Lawyers need permission first
Lawyers are advised to be careful about commenting publicly on clients in social or print media, including blogs and Twitter.
Lawyers have been advised by the American Bar Association they cannot make public comment on clients in social or print media, including blogs and Twitter, without client authorisation even when the information is already in the public domain. The ABS’s latest ethics opinion caution is needed when commenting on cases in the media. Lawyers can only disclose information when the client gives express or implied consent.

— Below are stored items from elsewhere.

(** C6. For every line [l] the canonical multivector of [l * l] has two
    output slots, the scalar and the pseudoscalar, so the entity [l2]
    computed for [l * l] has size 2, its slot 0 holding the coefficient of
    the scalar and its slot 1 that of the pseudoscalar.  [exp] computes
    this self-product once and builds its result from the two slots:
    [s = -l2[0]], [u = sqrt(s)], [v = -l2[1] / (2u)] enter the operands of
    its second and last engine call.  [log] does the same for the line made
    of the six bivector slots of the motor, with [s2 = sqrt(-l2[0])] and
    [p2 = -l2[1] / (2 s2)].  This holds in every layout of the
    signature. *)
Theorem line_self_product_has_two_slots :
  forall (T : Type) (NT : Numeric T) (FT : Floating T) (TT : Transcendental T),
    (forall l : line.line T,
        Forall (fun a =>
          let l2 := compute a self_product [line_operand l] in
          let s := t_opp (at_ l2 0) in
          let u := t_sqrt s in
          let v := t_div (t_opp (at_ l2 1)) (t_mul (t_of_Z 2) u) in
          slots (build a (allocate 0 [line_operand l]) self_product) = [e; e1234]
          /\ elements l2 = [e; e1234]
          /\ entity_size (elements l2) = 2%nat
          /\ length (data_ l2) = 2%nat
          /\ select l2 e = Some (at_ l2 0, l2)
          /\ select l2 e1234 = Some (at_ l2 1, l2)
          /\ exp a l
             = (compute a (plus (arg 0) (times (times (arg 1) (arg 2)) (arg 3)))
                  [l2_operand [t_cos u; t_mul (t_opp v) (t_sin u)];
                   l2_operand [t_sin u; t_mul v (t_cos u)];
                   l2_operand [t_div t_one u; t_div (t_opp v) s];
                   line_operand l],
                [self_product;
                 plus (arg 0) (times (times (arg 1) (arg 2)) (arg 3))])
          /\ self_products (exp a l) = 1%nat) pga_algebras)
    /\ (forall d : list T,
          Forall (fun a =>
            let l := line.mk (nth 1 d t_zero) (nth 2 d t_zero) (nth 3 d t_zero)
                             (nth 4 d t_zero) (nth 5 d t_zero) (nth 6 d t_zero) in
            let l2 := compute a self_product [line_operand l] in
            let s1 := nth 0 d t_zero in
            let p1 := nth 7 d t_zero in
            let s2 := t_sqrt (t_opp (at_ l2 0)) in
            let p2 := t_div (t_opp (at_ l2 1)) (t_mul (t_of_Z 2) s2) in
            let u := if t_ltb (t_abs s1) t_1em6
                     then t_atan2 (t_opp p1) p2 else t_atan2 s2 s1 in
            let v := if t_ltb (t_abs s1) t_1em6
                     then t_div (t_opp p1) s2 else t_div p2 s1 in
            elements l2 = [e; e1234]
            /\ log a (mk_entity motor_elements d)
               = (line.of_entity
                    (compute a
                       (times (times (plus (arg 2) (times (arg 3) ps)) (arg 0))
                              (arg 1))
                       [l2_operand [t_opp s2; t_div p2 (t_mul (t_of_Z 2) s2)];
                        line_operand l;
                        scalar_operand (mk_scalar u);
                        scalar_operand (mk_scalar v)]),
                  [self_product;
                   times (times (plus (arg 2) (times (arg 3) ps)) (arg 0))
                         (arg 1)])
            /\ self_products (log a (mk_entity motor_elements d)) = 1%nat)
          pga_algebras).
Proof.
  intros T NT FT TT.
  assert (Hl2 : forall (l : line.line T) (a : algebra), In a pga_algebras ->
            elements (compute a self_product [line_operand l]) = [e; e1234]
            /\ length (data_ (compute a self_product [line_operand l])) = 2%nat).
  { intros l a Ha.
    assert (Hs := proj1 (Forall_forall _ _) line_self_product_slots a Ha).
    cbv beta in Hs. unfold compute.
    rewrite (proj1 (eval_elements _ _)), (proj2 (eval_elements _ _)).
    change (allocate 0 [line_operand l]) with [unpack (line.ie 0)].
    now rewrite Hs. }
  split.
  - intros l. apply Forall_forall. intros a Ha.
    destruct (Hl2 l a Ha) as [He Hd].
    assert (Hs := proj1 (Forall_forall _ _) line_self_product_slots a Ha).
    cbv beta in Hs. cbv zeta.
    set (l2 := compute a self_product [line_operand l]) in *.
    destruct (two_slot_entity l2 He Hd
                (t_sqrt (t_opp (at_ l2 0)))
                (t_div (t_opp (at_ l2 1))
                       (t_mul (t_of_Z 2) (t_sqrt (t_opp (at_ l2 0))))))
      as [Hsel0 [Hsel1 Hupd]].
    split; [exact Hs|]. split; [exact He|].
    split; [now rewrite He|]. split; [exact Hd|].
    split; [exact Hsel0|]. split; [exact Hsel1|].
    assert (Hexp : exp a l
       = (compute a (plus (arg 0) (times (times (arg 1) (arg 2)) (arg 3)))
            [l2_operand [t_cos (t_sqrt (t_opp (at_ l2 0)));
                         t_mul (t_opp (t_div (t_opp (at_ l2 1))
                                  (t_mul (t_of_Z 2) (t_sqrt (t_opp (at_ l2 0))))))
                               (t_sin (t_sqrt (t_opp (at_ l2 0))))];
             l2_operand [t_sin (t_sqrt (t_opp (at_ l2 0)));
                         t_mul (t_div (t_opp (at_ l2 1))
                                  (t_mul (t_of_Z 2) (t_sqrt (t_opp (at_ l2 0)))))
                               (t_cos (t_sqrt (t_opp (at_ l2 0))))];
             l2_operand [t_div t_one (t_sqrt (t_opp (at_ l2 0)));
                         t_div (t_opp (t_div (t_opp (at_ l2 1))
                                  (t_mul (t_of_Z 2) (t_sqrt (t_opp (at_ l2 0))))))
                               (t_opp (at_ l2 0))];
             line_operand l],
          [self_product;
           plus (arg 0) (times (times (arg 1) (arg 2)) (arg 3))])).
    { unfold exp, bind, compute_traced. fold l2. cbv zeta.
      rewrite Hupd. reflexivity. }
    split; [exact Hexp|]. rewrite Hexp. reflexivity.
  - intros d. apply Forall_forall. intros a Ha. cbv zeta.
    destruct (Hl2 (line.mk (nth 1 d t_zero) (nth 2 d t_zero) (nth 3 d t_zero)
                           (nth 4 d t_zero) (nth 5 d t_zero) (nth 6 d t_zero))
                  a Ha) as [He _].
    split; [exact He|].
    split; reflexivity.
Qed.

(** * Further properties *)

Import Access.

(** ** The two overloads of [select] *)

(** The const overload returns what the pointer of the non-const overload
    points to: the slot's content, or [T{}] for the null pointer; and the
    one finishes exactly when the other does. *)
Lemma select_loop_reads_pointer {T : Type} {NT : Numeric T}
      (fuel : nat) (en : entity T) (e i : Z) :
  select_loop fuel en e i
  = match select_ptr_loop fuel en e i with
    | None => None
    | Some None => Some (t_zero, en)
    | Some (Some k) => Some (nth k (data_ en) t_zero, en)
    end.
Proof.
  revert i. induction fuel as [|fuel IH]; intros i; simpl; [reflexivity|].
  destruct (i =? Z.of_nat (length (elements en))); [reflexivity|].
  destruct (nth (Z.to_nat i) (elements en) 0 =? e); [reflexivity|].
  apply IH.
Qed.

Theorem select_reads_pointer :
  forall (T : Type) (NT : Numeric T) (en : entity T) (e : Z),
    select en e
    = match select_ptr en e with
      | None => None
      | Some None => Some (t_zero, en)
      | Some (Some k) => Some (nth k (data_ en) t_zero, en)
      end.
Proof.
  intros T NT en e. unfold select, select_fuel, select_ptr.
  exact (select_loop_reads_pointer 257 en e 0).
Qed.

(** A pointer handed out by the loop points at a slot tagged [e]. *)
Lemma select_ptr_loop_sound {T : Type} (fuel : nat) (en : entity T) (e : Z) :
  forall (i : Z) (k : nat),
    0 <= i <= Z.of_nat (length (elements en)) ->
    select_ptr_loop fuel en e i = Some (Some k) ->
    (k < length (elements en))%nat /\ nth k (elements en) 0 = e.
Proof.
  induction fuel as [|fuel IH]; intros i k Hi Hp; simpl in Hp; [discriminate|].
  destruct (Z.eqb_spec i (Z.of_nat (length (elements en)))); [discriminate|].
  destruct (Z.eqb_spec (nth (Z.to_nat i) (elements en) 0) e) as [Heq|_].
  - injection Hp as <-. split; [lia | exact Heq].
  - apply (IH (u8 (i + 1))); [|exact Hp].
    unfold u8. destruct (Z_lt_ge_dec (i + 1) 256).
    + rewrite Z.mod_small; lia.
    + assert (Hm := Z.mod_pos_bound (i + 1) 256 ltac:(lia)). lia.
Qed.

(** The pointer depends on the blade tags only. *)
Lemma select_ptr_loop_store {T : Type} (fuel : nat) (en : entity T)
      (e i : Z) (p : nat) (v : T) :
  select_ptr_loop fuel (store en p v) e i = select_ptr_loop fuel en e i.
Proof.
  revert i. induction fuel as [|fuel IH]; intros i; simpl; [reflexivity|].
  now rewrite IH.
Qed.

Lemma nth_update_same {T : Type} (d : list T) (k : nat) (v t0 : T) :
  (k < length d)%nat -> nth k (PgaMaps.update d k v) t0 = v.
Proof.
  revert k. induction d as [|a d IH]; intros k Hk; simpl in Hk; [lia|].
  destruct k as [|k]; simpl; [reflexivity|]. apply IH. lia.
Qed.

Lemma nth_update_other {T : Type} (d : list T) (k j : nat) (v t0 : T) :
  j <> k -> nth j (PgaMaps.update d k v) t0 = nth j d t0.
Proof.
  revert k j. induction d as [|a d IH]; intros k j Hjk.
  - destruct k; reflexivity.
  - destruct k as [|k], j as [|j]; simpl; try reflexivity; try lia.
    apply IH. lia.
Qed.

(** Writing through the pointer of the non-const [select(e)] and reading
    [e] back with the const overload gives the value written; the
    coefficient read for any other tag is what it was before. *)
Theorem select_write_then_read :
  forall (T : Type) (NT : Numeric T) (en : entity T) (e : Z) (k : nat) (v : T),
    length (data_ en) = length (elements en) ->
    select_ptr en e = Some (Some k) ->
    select (store en k v) e = Some (v, store en k v)
    /\ forall e', e' <> e ->
         option_map fst (select (store en k v) e') = option_map fst (select en e').
Proof.
  intros T NT en e k v Hlen Hp.
  destruct (select_ptr_loop_sound 257 en e 0 k ltac:(lia) Hp) as [Hk Hat].
  split.
  - unfold select, select_fuel. rewrite select_loop_reads_pointer.
    rewrite select_ptr_loop_store. fold (select_ptr en e). rewrite Hp.
    simpl data_. rewrite nth_update_same by lia. reflexivity.
  - intros e' Hne.
    unfold select, select_fuel. rewrite !select_loop_reads_pointer.
    rewrite select_ptr_loop_store.
    destruct (select_ptr_loop 257 en e' 0) as [[k'|]|] eqn:Hp'; try reflexivity.
    destruct (select_ptr_loop_sound 257 en e' 0 k' ltac:(lia) Hp') as [_ Hat'].
    simpl. f_equal. apply nth_update_other. congruence.
Qed.

Lemma select_write_then_read_witness :
  select (store (mk_entity [0; 3; 5] [1%Qc; Q2Qc 2; Q2Qc 3]) 1 (Q2Qc 7)) 3
  = Some (Q2Qc 7, store (mk_entity [0; 3; 5] [1%Qc; Q2Qc 2; Q2Qc 3]) 1 (Q2Qc 7)).
Proof.
  exact (proj1 (select_write_then_read Qc Numeric_Qc
                  (mk_entity [0; 3; 5] [1%Qc; Q2Qc 2; Q2Qc 3]) 3 1%nat (Q2Qc 7)
                  eq_refl eq_refl)).
Defined.

(** ** [select<S...>] *)

(** A tag that occurs has a first position. *)
Lemma first_position (l : list Z) (e : Z) :
  In e l ->
  exists i, (i < length l)%nat /\ nth i l 0 = e
            /\ forall j, (j < i)%nat -> nth j l 0 <> e.
Proof.
  induction l as [|a l IH]; intros Hin; [destruct Hin|].
  destruct (Z.eq_dec a e) as [Hae|Hae].
  - exists 0%nat. simpl. repeat split; [lia | exact Hae | intros j Hj; lia].
  - destruct Hin as [Hin|Hin]; [contradiction|].
    destruct (IH Hin) as [i [Hi [Hat Hfirst]]].
    exists (S i). simpl. repeat split; [lia | exact Hat |].
    intros [|j] Hj; [exact Hae | apply Hfirst; lia].
Qed.

(** For distinct tags, or fewer than 256 of them, the loop of [select]
    ends: with the coefficient of the first slot tagged [e], or with
    [T{}] when there is none. *)
Lemma select_defined {T : Type} {NT : Numeric T} (en : entity T) (e : Z) :
  Forall (fun x => 0 <= x < 256) (elements en) ->
  0 <= e < 256 ->
  NoDup (elements en) \/ (length (elements en) < 256)%nat ->
  exists v, select en e = Some (v, en)
            /\ (~ In e (elements en) -> v = t_zero)
            /\ (In e (elements en) ->
                exists i, (i < length (elements en))%nat
                          /\ nth i (elements en) 0 = e
                          /\ v = nth i (data_ en) t_zero).
Proof.
  intros Hr He Hshape.
  destruct (in_dec Z.eq_dec e (elements en)) as [Hin|Hni].
  - destruct (first_position _ _ Hin) as [i [Hi [Hat Hfirst]]].
    assert (Hlen : (length (elements en) <= 256)%nat).
    { destruct Hshape as [Hnd|Hlt]; [now apply distinct_tags_length | lia]. }
    exists (nth i (data_ en) t_zero). split; [|split].
    + unfold select, select_fuel.
      apply (select_loop_finds en e i 0 257); try lia; try assumption.
      intros j Hj. apply Hfirst. lia.
    + intros Hni. contradiction.
    + intros _. exists i. repeat split; assumption.
  - assert (Hlt : (length (elements en) < 256)%nat).
    { destruct Hshape as [Hnd|Hlt]; [|exact Hlt].
      now apply (absent_tag_length _ e). }
    exists t_zero. split; [|split].
    + unfold select, select_fuel.
      apply (select_loop_misses en e (length (elements en)) 0 257); try lia.
      intros j Hj Heq. apply Hni. rewrite <- Heq. apply nth_In. lia.
    + reflexivity.
    + intros Hin. contradiction.
Qed.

The ethics opinion explains a lawyer’s “public commentary” implicates three ABA ethics rules: Rules 1.6 on confidentiality, 3.5 on impartiality/decorum of tribunal, and 3.6 on trial publicity. The committee said public commentary could also implicate advertising rules and create conflicts of interest, but the opinion stopped short of answering these issues. Public commentary is defined by the ethics committee as remarks made in public via online publications like tweets, blogs, podcasts, web posts, listserves, and in print media like magazines, treatises, white papers and law reviews.
Rule 1.6 protections are “far broader than attorney-client privileged information,” according to the committee opinion, extending to client identity and “all information relating to the representation, whatever its source.” Information in public documents, such as a court order, are “not exempt from the lawyer’s duty of confidentiality under Model Rule 1.6,” nor exception made under Rule 1.6(a) for information “generally known.” Several bar opinions and cases are cited that similarly interpret Rule 1.6. The opinion takes a wide focus, including addressing use of hypotheticals in attempting to disguise the client, First Amendment rights are stated as “not without bounds,” and attempts to influence a judge or jury.